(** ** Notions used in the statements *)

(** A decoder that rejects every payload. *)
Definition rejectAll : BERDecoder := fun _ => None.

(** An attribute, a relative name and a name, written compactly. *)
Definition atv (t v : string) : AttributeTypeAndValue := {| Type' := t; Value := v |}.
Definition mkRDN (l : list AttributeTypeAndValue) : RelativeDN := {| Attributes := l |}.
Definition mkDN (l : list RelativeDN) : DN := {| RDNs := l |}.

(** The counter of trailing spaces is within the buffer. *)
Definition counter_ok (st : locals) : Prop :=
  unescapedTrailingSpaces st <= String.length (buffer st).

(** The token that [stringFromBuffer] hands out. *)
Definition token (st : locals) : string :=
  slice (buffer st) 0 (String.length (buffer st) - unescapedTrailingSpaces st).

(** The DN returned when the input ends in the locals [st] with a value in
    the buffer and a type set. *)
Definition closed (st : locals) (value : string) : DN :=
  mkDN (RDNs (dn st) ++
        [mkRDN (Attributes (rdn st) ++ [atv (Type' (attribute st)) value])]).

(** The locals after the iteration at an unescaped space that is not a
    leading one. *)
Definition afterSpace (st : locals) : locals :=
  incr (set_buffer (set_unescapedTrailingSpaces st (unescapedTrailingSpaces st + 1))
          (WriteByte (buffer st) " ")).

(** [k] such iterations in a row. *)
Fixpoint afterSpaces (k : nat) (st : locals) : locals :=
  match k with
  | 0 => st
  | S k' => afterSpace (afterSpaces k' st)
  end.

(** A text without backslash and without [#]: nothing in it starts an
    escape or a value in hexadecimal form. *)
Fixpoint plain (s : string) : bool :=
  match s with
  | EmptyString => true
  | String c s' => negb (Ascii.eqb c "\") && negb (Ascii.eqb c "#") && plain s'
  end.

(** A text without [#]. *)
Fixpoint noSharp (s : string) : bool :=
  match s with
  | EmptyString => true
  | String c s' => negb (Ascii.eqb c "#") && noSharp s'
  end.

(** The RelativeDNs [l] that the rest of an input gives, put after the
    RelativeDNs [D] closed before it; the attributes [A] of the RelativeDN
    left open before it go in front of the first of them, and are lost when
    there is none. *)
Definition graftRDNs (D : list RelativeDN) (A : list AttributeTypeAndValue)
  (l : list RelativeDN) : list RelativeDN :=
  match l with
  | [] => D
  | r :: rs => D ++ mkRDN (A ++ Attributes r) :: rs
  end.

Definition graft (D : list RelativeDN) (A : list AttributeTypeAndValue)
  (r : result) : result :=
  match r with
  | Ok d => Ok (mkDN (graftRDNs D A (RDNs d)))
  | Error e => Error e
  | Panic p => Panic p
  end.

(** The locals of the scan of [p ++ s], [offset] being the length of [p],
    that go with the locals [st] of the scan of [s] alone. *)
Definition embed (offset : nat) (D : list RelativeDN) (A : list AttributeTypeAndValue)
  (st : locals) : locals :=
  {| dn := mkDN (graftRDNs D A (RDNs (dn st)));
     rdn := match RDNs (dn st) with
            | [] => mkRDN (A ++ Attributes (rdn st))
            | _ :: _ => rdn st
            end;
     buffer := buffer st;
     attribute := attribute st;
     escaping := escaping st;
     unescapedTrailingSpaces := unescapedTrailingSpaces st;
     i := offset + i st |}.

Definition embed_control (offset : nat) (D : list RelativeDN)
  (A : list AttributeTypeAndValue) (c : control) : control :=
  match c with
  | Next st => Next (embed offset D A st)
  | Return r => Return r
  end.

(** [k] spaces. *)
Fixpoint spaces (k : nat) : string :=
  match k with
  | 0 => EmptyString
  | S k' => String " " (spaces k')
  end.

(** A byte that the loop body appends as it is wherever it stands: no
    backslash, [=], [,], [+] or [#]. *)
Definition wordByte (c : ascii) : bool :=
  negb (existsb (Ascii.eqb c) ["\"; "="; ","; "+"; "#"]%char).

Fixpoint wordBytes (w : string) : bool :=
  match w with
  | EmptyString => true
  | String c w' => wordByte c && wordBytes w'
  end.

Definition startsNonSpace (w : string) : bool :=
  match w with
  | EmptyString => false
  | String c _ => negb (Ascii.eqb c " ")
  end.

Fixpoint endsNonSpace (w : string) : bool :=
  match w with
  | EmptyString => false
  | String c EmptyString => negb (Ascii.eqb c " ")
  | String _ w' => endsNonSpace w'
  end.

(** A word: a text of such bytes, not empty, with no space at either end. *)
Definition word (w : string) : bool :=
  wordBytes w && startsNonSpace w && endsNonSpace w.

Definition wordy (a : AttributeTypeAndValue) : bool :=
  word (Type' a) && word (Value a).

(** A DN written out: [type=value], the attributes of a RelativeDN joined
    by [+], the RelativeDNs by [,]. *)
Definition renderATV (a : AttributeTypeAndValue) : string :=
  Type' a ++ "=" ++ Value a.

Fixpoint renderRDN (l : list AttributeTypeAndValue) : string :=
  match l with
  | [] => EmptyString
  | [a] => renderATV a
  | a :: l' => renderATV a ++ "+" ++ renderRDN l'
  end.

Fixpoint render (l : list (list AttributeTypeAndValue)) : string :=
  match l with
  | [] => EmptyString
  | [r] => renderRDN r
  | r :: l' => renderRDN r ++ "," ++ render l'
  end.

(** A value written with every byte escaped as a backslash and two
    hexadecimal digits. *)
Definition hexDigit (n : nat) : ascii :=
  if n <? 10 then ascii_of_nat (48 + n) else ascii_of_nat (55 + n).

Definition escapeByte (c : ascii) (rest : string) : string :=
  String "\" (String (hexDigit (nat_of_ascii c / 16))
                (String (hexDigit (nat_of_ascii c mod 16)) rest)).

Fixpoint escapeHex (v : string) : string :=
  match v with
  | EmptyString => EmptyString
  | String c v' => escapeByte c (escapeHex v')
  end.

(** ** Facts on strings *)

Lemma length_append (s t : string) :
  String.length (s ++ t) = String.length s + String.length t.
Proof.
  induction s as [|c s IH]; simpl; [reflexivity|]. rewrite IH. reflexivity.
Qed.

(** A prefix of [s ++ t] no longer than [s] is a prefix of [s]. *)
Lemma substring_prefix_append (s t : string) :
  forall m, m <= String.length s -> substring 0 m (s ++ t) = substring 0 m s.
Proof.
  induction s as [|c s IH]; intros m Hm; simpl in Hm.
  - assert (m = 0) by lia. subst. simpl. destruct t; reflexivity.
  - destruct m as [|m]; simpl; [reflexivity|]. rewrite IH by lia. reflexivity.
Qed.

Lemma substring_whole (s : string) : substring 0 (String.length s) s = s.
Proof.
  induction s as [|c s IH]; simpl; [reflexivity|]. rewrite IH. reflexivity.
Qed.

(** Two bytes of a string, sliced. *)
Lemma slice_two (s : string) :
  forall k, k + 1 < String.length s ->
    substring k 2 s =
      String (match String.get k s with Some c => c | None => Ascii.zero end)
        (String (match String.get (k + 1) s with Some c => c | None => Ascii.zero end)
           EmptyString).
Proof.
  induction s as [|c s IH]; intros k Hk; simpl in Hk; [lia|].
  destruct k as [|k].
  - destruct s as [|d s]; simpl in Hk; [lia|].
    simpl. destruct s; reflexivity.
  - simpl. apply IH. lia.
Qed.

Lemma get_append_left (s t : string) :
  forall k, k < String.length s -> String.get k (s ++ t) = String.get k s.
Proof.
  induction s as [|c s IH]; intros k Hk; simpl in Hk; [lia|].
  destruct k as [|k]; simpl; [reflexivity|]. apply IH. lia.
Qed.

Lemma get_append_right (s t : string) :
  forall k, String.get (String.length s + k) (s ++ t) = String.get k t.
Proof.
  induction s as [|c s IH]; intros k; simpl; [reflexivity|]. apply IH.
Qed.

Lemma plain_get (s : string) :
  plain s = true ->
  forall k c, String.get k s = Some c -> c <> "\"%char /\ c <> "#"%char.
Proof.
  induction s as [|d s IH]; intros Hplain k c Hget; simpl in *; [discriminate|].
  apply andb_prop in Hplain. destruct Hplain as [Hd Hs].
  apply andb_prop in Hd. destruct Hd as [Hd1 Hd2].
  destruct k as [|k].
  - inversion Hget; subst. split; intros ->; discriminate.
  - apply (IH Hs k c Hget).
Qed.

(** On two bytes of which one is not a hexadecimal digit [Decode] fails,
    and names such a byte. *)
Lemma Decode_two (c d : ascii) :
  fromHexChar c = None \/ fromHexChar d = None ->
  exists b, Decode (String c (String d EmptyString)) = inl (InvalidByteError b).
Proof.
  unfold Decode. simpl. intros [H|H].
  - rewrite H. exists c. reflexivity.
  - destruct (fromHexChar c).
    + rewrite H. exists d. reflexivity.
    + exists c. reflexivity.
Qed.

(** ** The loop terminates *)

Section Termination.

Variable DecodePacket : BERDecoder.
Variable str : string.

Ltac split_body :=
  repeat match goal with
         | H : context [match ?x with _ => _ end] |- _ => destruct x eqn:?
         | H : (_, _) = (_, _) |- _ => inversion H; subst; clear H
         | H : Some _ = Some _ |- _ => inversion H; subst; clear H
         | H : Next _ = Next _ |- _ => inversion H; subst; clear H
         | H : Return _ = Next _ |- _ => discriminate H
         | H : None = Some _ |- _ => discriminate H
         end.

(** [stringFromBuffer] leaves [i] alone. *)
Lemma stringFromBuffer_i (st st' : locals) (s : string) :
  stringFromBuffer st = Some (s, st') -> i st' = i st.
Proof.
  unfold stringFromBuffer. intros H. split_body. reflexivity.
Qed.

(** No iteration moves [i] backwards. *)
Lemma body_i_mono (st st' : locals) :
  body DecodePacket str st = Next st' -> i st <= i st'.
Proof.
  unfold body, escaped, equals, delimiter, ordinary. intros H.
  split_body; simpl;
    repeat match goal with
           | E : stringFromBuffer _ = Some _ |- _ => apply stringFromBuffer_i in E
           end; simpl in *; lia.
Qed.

━━━━━━━━

What is wanted is an exact repetition of the lines from the one with "unfold body, escaped, equals, delimiter, ordinary." through the last line of the material above, both ends included.

The completed task ▸
  unfold body, escaped, equals, delimiter, ordinary. intros H.
  split_body; simpl;
    repeat match goal with
           | E : stringFromBuffer _ = Some _ |- _ => apply stringFromBuffer_i in E
           end; simpl in *; lia.
Qed.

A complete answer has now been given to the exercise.